5. Add the red food colouring to one of the large bowls of mixture and green food colouring to the other large bowl. Leave the small bowl of the mixture untinted.

6. In each bowl, stir carefully until the colour is combined into the mix and the mixture becomes shiny again. If you flick a streak of mixture across its surface, it should disappear back into the mixture in a few seconds.

7. Using a round piping tip (between 0.7 – 1cm is ok) and piping bag, pipe the coloured mixture onto a baking sheet in 3cm circles.

8. Place the plain (uncoloured) mixture into a piping bag with a 0.1 or 0.2cm round tip and pipe your desired pattern. If you are quick enough, the mixture will dissolve into the colour so that there is no visible bump.
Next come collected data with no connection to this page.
Lemma DeletePos_deletes_witness :
  0 ≤ 1 < dc_Size sample_doc ∧
  ∃ doc' op s, DeletePos sample_doc 1 = Ok (doc', op) ∧ wf doc' ∧
    DocToString sample_doc = Ok s ∧ DocToString doc' = Ok (text_delete 1 s) ∧
    op_Type op = DELETE ∧ op_ok sample_doc op ∧
    ApplyOperation sample_doc op = Ok (doc', mkBufferOperation BufferOp.DELETE 1 x00).
Proof.
  assert (0 ≤ 1 < dc_Size sample_doc) as H by (vm_compute; split; congruence).
  split; [exact H|]. exact (DeletePos_deletes sample_doc 1 wf_sample_doc H).
Defined.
If you would like a bumpier texture (where the plain mixture sits on top of the coloured mixture) wait 15 minutes or so before starting to pipe the white mixture onto the macaron.

9. Leave the macaron to sit for at least half an hour after the last piping is done, or until you can touch the surface of the macaron without leaving fingerprints.

10. Pre-heat your oven to 150C and bake the macaron for 20-25 minutes, turning the heat down at the end if they start to brown too much.

11. Fill the red macaron with dark chocolate peppermint ganache and the green macaron with pandan white chocolate ganache.

dark chocolate peppermint ganache

you will need:

3 large candy canes
400g dark chocolate
150ml heavy cream

how to do it:

1. Break the candy canes up and either chop them finely or pulse in a food processor until they are reduced to fine rubble.

2. Melt the dark chocolate and the heavy cream together in a saucepan over low heat (or, if you are nervous about working with chocolate, use a bain marie so that the chocolate does not overheat and split).

3. Stir in the candy cane rubble.

4. Chill until it is thick before piping onto the shells.

white chocolate pandan ganache

you will need:

400g white chocolate
150ml heavy cream
2tsp pandan extract (from most asian groceries)

how to do it:

1. Melt the white chocolate and the heavy cream together in a saucepan over low heat (or, if you are nervous about working with chocolate, use a bain marie so that the chocolate does not overheat and split).

2. Stir in the pandan extract. The mixture will turn bright green and smell amazing!

3. Chill until it is thick before piping onto the shells.